In this post ...
Retrieve and query the remote linux machine message logging
GOTO
Previous post: Set up Virtual Machine
Next post: Create a monitoring system for a remote linux machine and show the informations with a dashboard
Github repository
Note:
$ --> execute the command as cloudera user
# --> execute the command as root user
Remote server = Big Data server = localhost . In this example the remote machine to monitoring is the Big Data server in order to simplified
the architecture.
Setting up Flume Syslog source - Step 1
Objective
Send logging message, intercept and print the messages by Flume agent.
Instruction
setup rsyslog in order to redirect all events to the receiver host we will configure rsyslog for the sender machine. Add to /etc/rsyslog.conf the following lines at end of the files
In order to modify root file you can execute the following command:
$ sudo gedit /etc/rsyslog.conf
The default root password for Cloudera VM is "cloudera".# Max memory space
$ActionQueueMaxDiskSpace 2g
# Save in-memory data if flume shuts down
$ActionQueueSaveOnShutdown on
# Declare queue a in-memory linked list. There is some processing
# overhead, but ensures that memory is only allocated in cases where
# it is needed
$ActionQueueType LinkedList
# Infinite retries on insert failure
$ActionResumeRetryCount -1
# Foward all logging message to the Big Data server
*.* @@localhost:5140
Create a directory from a user directory and change the current directory
$ mkdir --parent ~cloudera/monitoring-with-big-data-technologies-part-two/step-1
$ cd ~cloudera/monitoring-with-big-data-technologies-part-two/step-1
Create flume-env.sh to give more memory and pre-allocate for Flume agent
# Flume environment configuration.
# Copyright (C) 2015 Fabio Pirola <fabio@pirola.org>
#
# This program is free software: you can redistribute it and/or modify
# it under the terms of the GNU General Public License as published by
# the Free Software Foundation, either version 3 of the License, or
# (at your option) any later version.
#
# This program is distributed in the hope that it will be useful,
# but WITHOUT ANY WARRANTY; without even the implied warranty of
# MERCHANTABILITY or FITNESS FOR A PARTICULAR PURPOSE. See the
# GNU General Public License for more details.
#
# You should have received a copy of the GNU General Public License
# along with this program. If not, see <http://www.gnu.org/licenses/>.

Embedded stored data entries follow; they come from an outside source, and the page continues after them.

(* ===== verification/Errors.v ===== *)
(** * Error values

    Go errors as the program builds and inspects them: [errors.Join],
    [fmt.Errorf] with [%w], the typed [sessionapi.Error] and
    [sessionapi.CleanupFailure] (core/sessionapi/api.go), [errors.Is] and
    [errors.As] as searches of the wrapping tree, and the classifiers the
    components share: [CodeOf], [wrapFailure], [safeConfigError],
    [onlyCanceledLeaves] (core/sessionapi/runtime/lifecycle.go) and
    [routineDisconnect] (core/clientserver/controljson/serve.go). *)

From S2P Require Import Prelude.

(** The failure vocabulary; [NoFailure] is the empty string, the zero value. *)
Inductive FailureCode :=
| NoFailure
| FailureInvalidArgument
| FailureNotFound
| FailureConflict
| FailureNotConfigured
| FailureStaleGeneration
| FailureUnsupported
| FailureMalformedConfig
| FailureProbe
| FailurePlatform
| FailureRuntime
| FailureCanceled
| FailureInternal
| FailureCleanup.

#[export] Instance FailureCode_eq_dec : EqDecision FailureCode.
Proof. solve_decision. Defined.

Definition FailureCode_string (c : FailureCode) : string :=
  match c with
  | NoFailure => ""
  | FailureInvalidArgument => "INVALID_ARGUMENT"
  | FailureNotFound => "NOT_FOUND"
  | FailureConflict => "CONFLICT"
  | FailureNotConfigured => "NOT_CONFIGURED"
  | FailureStaleGeneration => "STALE_GENERATION"
  | FailureUnsupported => "UNSUPPORTED"
  | FailureMalformedConfig => "MALFORMED_CONFIG"
  | FailureProbe => "PROBE_FAILED"
  | FailurePlatform => "PLATFORM_FAILED"
  | FailureRuntime => "RUNTIME_FAILED"
  | FailureCanceled => "CANCELED"
  | FailureInternal => "INTERNAL"
  | FailureCleanup => "CLEANUP_FAILED"
  end.

(** Standard-library error values compared by identity. *)
Inductive sentinel :=
| CtxCanceled
| CtxDeadlineExceeded
| NetErrClosed
| OsErrNotExist
| OsErrClosed
| IoEOF
| IoUnexpectedEOF
| IoShortWrite
| BufioErrBufferFull
| ErrUnsupported
| SyscallEPIPE
| SyscallECONNRESET
| WindowsErrorNoData.

#[export] Instance sentinel_eq_dec : EqDecision sentinel.
Proof. solve_decision. Defined.

Definition sentinel_text (s : sentinel) : string :=
  match s with
  | CtxCanceled => "context canceled"
  | CtxDeadlineExceeded => "context deadline exceeded"
  | NetErrClosed => "use of closed network connection"
  | OsErrNotExist => "file does not exist"
  | OsErrClosed => "file already closed"
  | IoEOF => "EOF"
  | IoUnexpectedEOF => "unexpected EOF"
  | IoShortWrite => "short write"
  | BufioErrBufferFull => "bufio: buffer full"
  | ErrUnsupported => "unsupported operation"
  | SyscallEPIPE => "broken pipe"
  | SyscallECONNRESET => "connection reset by peer"
  | WindowsErrorNoData => "The pipe is being closed."
  end.

(** A non-nil [error]; nil is [None] of [option gerr]. *)
#[warnings="-register-all"]
Inductive gerr :=
| ESent (s : sentinel)
| EText (text : string)
| EWrap (prefix : string) (inner : gerr)
| EJoin (errs : list gerr)
| EDomain (Code : FailureCode) (Message : string) (Cause : option gerr)
| ECleanup (Err : gerr).

Definition newline : string := String (Ascii.ascii_of_nat 10) EmptyString.

(** [Error() string]. *)
Fixpoint error_text (e : gerr) : string :=
  match e with
  | ESent s => sentinel_text s
  | EText m => m
  | EWrap p inner => p +:+ ": " +:+ error_text inner
  | EJoin errs => String.concat newline (map error_text errs)
  | EDomain c m None => FailureCode_string c +:+ ": " +:+ m
  | EDomain c m (Some cause) =>
      FailureCode_string c +:+ ": " +:+ m +:+ ": " +:+ error_text cause
  | ECleanup inner => "cleanup failed: " +:+ error_text inner
  end.

(** [errors.Join]: nil members are dropped, no member left is nil. *)
Definition join (errs : list (option gerr)) : option gerr :=
  match omap id errs with
  | [] => None
  | es => Some (EJoin es)
  end.

(** [errors.Is(err, target)] for a sentinel. *)
Fixpoint is_sent (target : sentinel) (e : gerr) : bool :=
  match e with
  | ESent s => bool_decide (s = target)
  | EText _ => false
  | EWrap _ inner => is_sent target inner
  | EJoin errs => existsb (is_sent target) errs
  | EDomain _ _ None => false
  | EDomain _ _ (Some cause) => is_sent target cause
  | ECleanup inner => is_sent target inner
  end.

Definition errors_Is (e : option gerr) (target : sentinel) : bool :=
  match e with Some e => is_sent target e | None => false end.

(** Closing a socket failed; [net.ErrClosed] says it was closed before. *)
Definition closeFailed (err : option gerr) : bool :=
  match err with Some e => negb (is_sent NetErrClosed e) | None => false end.

(** [errors.As(err, **CleanupFailure)]. *)
Fixpoint has_cleanup (e : gerr) : bool :=
  match e with
  | ESent _ | EText _ => false
  | EWrap _ inner => has_cleanup inner
  | EJoin errs => existsb has_cleanup errs
  | EDomain _ _ None => false
  | EDomain _ _ (Some cause) => has_cleanup cause
  | ECleanup _ => true
  end.

(** [errors.As(err, **Error)]: the code of the first one in pre-order. *)
Fixpoint as_domain (e : gerr) : option FailureCode :=
  match e with
  | ESent _ | EText _ => None
  | EWrap _ inner => as_domain inner
  | EJoin errs =>
      (fix first (l : list gerr) : option FailureCode :=
         match l with
         | [] => None
         | x :: l' =>
             match as_domain x with Some c => Some c | None => first l' end
         end) errs
  | EDomain c _ _ => Some c
  | ECleanup inner => as_domain inner
  end.

Definition failure (code : FailureCode) (message : string) : gerr :=
  EDomain code message None.

Definition failureWithCause (code : FailureCode) (message : string)
    (cause : option gerr) : gerr :=
  EDomain code message cause.

Definition CodeOf (err : option gerr) : FailureCode :=
  match err with
  | None => FailureInternal
  | Some e =>
      if has_cleanup e then FailureCleanup
      else match as_domain e with
           | Some c => c
           | None => FailureInternal
           end
  end.

Definition wrapFailure (code : FailureCode) (err : option gerr) : option gerr :=
  match err with
  | None => None
  | Some e =>
      if bool_decide (code = FailureCleanup) then
        Some (failureWithCause FailureCleanup "cleanup failed" (Some e))
      else if has_cleanup e then
        Some (failureWithCause FailureCleanup "cleanup failed" (Some e))
      else match as_domain e with
           | Some _ => Some e
           | None => Some (failureWithCause code "operation failed" (Some e))
           end
  end.

Definition errorMessage (err : option gerr) : string :=
  match err with None => "" | Some e => error_text e end.

(** [looks_like_url] is the match of [sourceSchemeRE] on the trimmed source. *)
Definition safeConfigError (looks_like_url : bool) (err : gerr) : gerr :=
  if is_sent CtxCanceled err then
    failureWithCause FailureCanceled "configuration loading was canceled" (Some err)
  else if is_sent CtxDeadlineExceeded err then
    failureWithCause FailureCanceled "configuration loading timed out" (Some err)
  else match as_domain err with
       | Some _ => err
       | None =>
           if looks_like_url then
             failureWithCause FailureInvalidArgument
               "configuration URL could not be fetched" (Some err)
           else
             failureWithCause FailureInvalidArgument
               "configuration could not be loaded" (Some err)
       end.

Definition markCleanupFailure (err : option gerr) : option gerr :=
  match err with None => None | Some e => Some (ECleanup e) end.

Fixpoint onlyCanceledLeaves (e : gerr) : bool :=
  match e with
  | EJoin [] => false
  | EJoin errs => forallb onlyCanceledLeaves errs
  | EWrap _ inner => onlyCanceledLeaves inner
  | EDomain _ _ (Some cause) => onlyCanceledLeaves cause
  | ECleanup inner => onlyCanceledLeaves inner
  | ESent s => bool_decide (s = CtxCanceled)
  | EText _ => false
  | EDomain _ _ None => false
  end.

(** [isPlatformRoutineDisconnect] of the Windows build and of the others. *)
Definition isPlatformRoutineDisconnect (windows : bool) (e : gerr) : bool :=
  windows && is_sent WindowsErrorNoData e.

Fixpoint routineDisconnect (windows : bool) (e : gerr) : bool :=
  match e with
  | EJoin [] => false
  | EJoin errs => forallb (routineDisconnect windows) errs
  | EWrap _ inner => routineDisconnect windows inner
  | EDomain _ _ (Some cause) => routineDisconnect windows cause
  | EDomain _ _ None => false
  | ECleanup inner => routineDisconnect windows inner
  | ESent _ | EText _ =>
      is_sent IoEOF e || is_sent NetErrClosed e || is_sent SyscallEPIPE e ||
      is_sent SyscallECONNRESET e || isPlatformRoutineDisconnect windows e
  end.

(** The errors at the ends of the wrapping tree, the reference the two leaf
    classifiers are compared with. *)
Fixpoint leaves (e : gerr) : list gerr :=
  match e with
  | EJoin [] => [e]
  | EJoin errs => concat (map leaves errs)
  | EWrap _ inner => leaves inner
  | EDomain _ _ (Some cause) => leaves cause
  | ECleanup inner => leaves inner
  | ESent _ | EText _ | EDomain _ _ None => [e]
  end.

Definition routine_leaf (windows : bool) (e : gerr) : bool :=
  match e with
  | ESent IoEOF | ESent NetErrClosed | ESent SyscallEPIPE
  | ESent SyscallECONNRESET => true
  | ESent WindowsErrorNoData => windows
  | _ => false
  end.

(** ** Induction over the wrapping tree *)

Section gerr_ind.
Variable P : gerr -> Prop.
Hypothesis HSent : forall s, P (ESent s).
Hypothesis HText : forall m, P (EText m).
Hypothesis HWrap : forall p e, P e -> P (EWrap p e).
Hypothesis HJoin : forall es, Forall P es -> P (EJoin es).
Hypothesis HLeafDomain : forall c m, P (EDomain c m None).
Hypothesis HDomain : forall c m e, P e -> P (EDomain c m (Some e)).
Hypothesis HCleanup : forall e, P e -> P (ECleanup e).

Fixpoint gerr_tree_ind (e : gerr) : P e :=
  match e with
  | ESent s => HSent s
  | EText m => HText m
  | EWrap p e => HWrap p e (gerr_tree_ind e)
  | EJoin es =>
      HJoin es ((fix go (l : list gerr) : Forall P l :=
        match l with
        | [] => Forall_nil_2 P
        | x :: l' => Forall_cons_2 P x l' (gerr_tree_ind x) (go l')
        end) es)
  | EDomain c m None => HLeafDomain c m
  | EDomain c m (Some e) => HDomain c m e (gerr_tree_ind e)
  | ECleanup e => HCleanup e (gerr_tree_ind e)
  end.
End gerr_ind.

(** ** Lemmas *)

Lemma join_None errs : join errs = None <-> Forall (fun e => e = None) errs.
Proof.
  unfold join. induction errs as [|[e|] errs IH]; simpl.
  - split; [constructor|done].
  - split; [done|]. intros H. by inversion H.
  - split.
    + intros H. constructor; [done|]. by apply IH.
    + intros H. inversion H. by apply IH.
Qed.

Lemma join_pair_None a b : join [a; b] = None -> a = None /\ b = None.
Proof. by destruct a, b. Qed.

Lemma join_Some_inv errs e :
  join errs = Some e -> e = EJoin (omap id errs) /\ omap id errs <> [].
Proof. unfold join. destruct (omap id errs); intros; simplify_eq; done. Qed.

Lemma join_single e : join [Some e] = Some (EJoin [e]).
Proof. done. Qed.

Lemma CodeOf_cleanup e : has_cleanup e = true -> CodeOf (Some e) = FailureCleanup.
Proof. intros H. unfold CodeOf. by rewrite H. Qed.

Lemma has_cleanup_join errs e :
  In (Some e) errs -> has_cleanup e = true ->
  exists j, join errs = Some j /\ has_cleanup j = true.
Proof.
  intros Hin He. destruct (join errs) as [j|] eqn:Hj.
  - exists j. split; [done|]. apply join_Some_inv in Hj as [-> _]. simpl.
    apply existsb_exists. exists e. split; [|done].
    apply list_elem_of_In, list_elem_of_omap.
    exists (Some e). split; [by apply list_elem_of_In|done].
  - apply join_None in Hj. eapply List.Forall_forall in Hj; [|exact Hin]. done.
Qed.

Lemma wrapFailure_Some code e : exists e', wrapFailure code (Some e) = Some e'.
Proof. unfold wrapFailure. repeat case_match; eauto. Qed.

#[export] Hint Resolve CodeOf_cleanup wrapFailure_Some : dobby.

Lemma leaves_nonempty e : leaves e <> [].
Proof.
  induction e as [| | |es IH|c m|c m e IH|e IH] using gerr_tree_ind; simpl; try done.
  destruct es as [|x es]; [done|]. inversion IH as [|? ? Hx _]; subst. simpl.
  by intros [Hnil _]%app_nil.
Qed.

(** Both leaf classifiers are "every leaf satisfies [leaf_ok]". *)
Lemma forallb_leaves (f leaf_ok : gerr -> bool) es :
  Forall (fun e => f e = forallb leaf_ok (leaves e)) es ->
  forallb f es = forallb leaf_ok (concat (map leaves es)).
Proof.
  induction 1 as [|x es Hx _ IH]; simpl; [done|].
  by rewrite forallb_app, Hx, IH.
Qed.

Lemma onlyCanceledLeaves_leaves e :
  onlyCanceledLeaves e =
  forallb (fun l => match l with ESent CtxCanceled => true | _ => false end) (leaves e).
Proof.
  induction e as [s|m|p e IH|es IH|c m|c m e IH|e IH] using gerr_tree_ind; simpl; try done.
  - by destruct s.
  - destruct es as [|x es]; [done|].
    exact (forallb_leaves _ _ _ IH).
Qed.

Lemma routineDisconnect_leaves w e :
  routineDisconnect w e = forallb (routine_leaf w) (leaves e).
Proof.
  induction e as [s|m|p e IH|es IH|c m|c m e IH|e IH] using gerr_tree_ind; simpl; try done.
  - unfold isPlatformRoutineDisconnect. destruct s, w; done.
  - unfold isPlatformRoutineDisconnect. by destruct w.
  - destruct es as [|x es]; [done|].
    exact (forallb_leaves _ _ _ IH).
Qed.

# Give Flume more memory and pre-allocate
export JAVA_OPTS="-Xms50m -Xmx512m"
Create flume.properties that describe the Flume agent that receive syslog event
# Flume agent configuration.
# Copyright (C) 2015 Fabio Pirola <fabio@pirola.org>
#
# This program is free software: you can redistribute it and/or modify
# it under the terms of the GNU General Public License as published by
# the Free Software Foundation, either version 3 of the License, or
# (at your option) any later version.
#
# This program is distributed in the hope that it will be useful,
# but WITHOUT ANY WARRANTY; without even the implied warranty of
# MERCHANTABILITY or FITNESS FOR A PARTICULAR PURPOSE. See the
# GNU General Public License for more details.
#
# You should have received a copy of the GNU General Public License
# along with this program. If not, see <http://www.gnu.org/licenses/>.
# Name the components on this agent
syslogAgentStep1.sources = r1
syslogAgentStep1.sinks = s1
syslogAgentStep1.channels = c1
# Describe/configure the source
# I'll be using TCP based Syslog source
syslogAgentStep1.sources.r1.type = syslogtcp
# Host name or IP address to bind to
syslogAgentStep1.sources.r1.host = localhost
# Port # to bind to
syslogAgentStep1.sources.r1.port = 5140
# Describe/configure the channel
# Use a channel which buffers events in memory
syslogAgentStep1.channels.c1.type = memory
# The maximum number of events stored in the channel
syslogAgentStep1.channels.c1.capacity = 1000
# The maximum number of events the channel will take from a source
# or give to a sink per transaction
syslogAgentStep1.channels.c1.transactionCapacity = 100
# Describe the sink
syslogAgentStep1.sinks.s1.type = logger
# Maximum number of bytes of the Event body to log
syslogAgentStep1.sinks.s1.maxBytesToLog = 500
# Binding source/channel/sink
syslogAgentStep1.sources.r1.channels = c1
syslogAgentStep1.sinks.s1.channel = c1
Start Flume agent with the following command
$ flume-ng agent --conf "./" --conf-file "./flume.properties" -n syslogAgentStep1 -Dflume.root.logger=INFO,console
Wait until you see in console the message "Syslog TCP Source starting"
Restart rsyslog log agent
$ sudo service rsyslog restart
Send a test message using the logger command to test it
$ logger -t test 'Testing Flume with rsyslog!'
Final result
In the command tab that you will see something like this
15/11/09 14:30:46 INFO source.SyslogTcpSource: Syslog TCP Source starting...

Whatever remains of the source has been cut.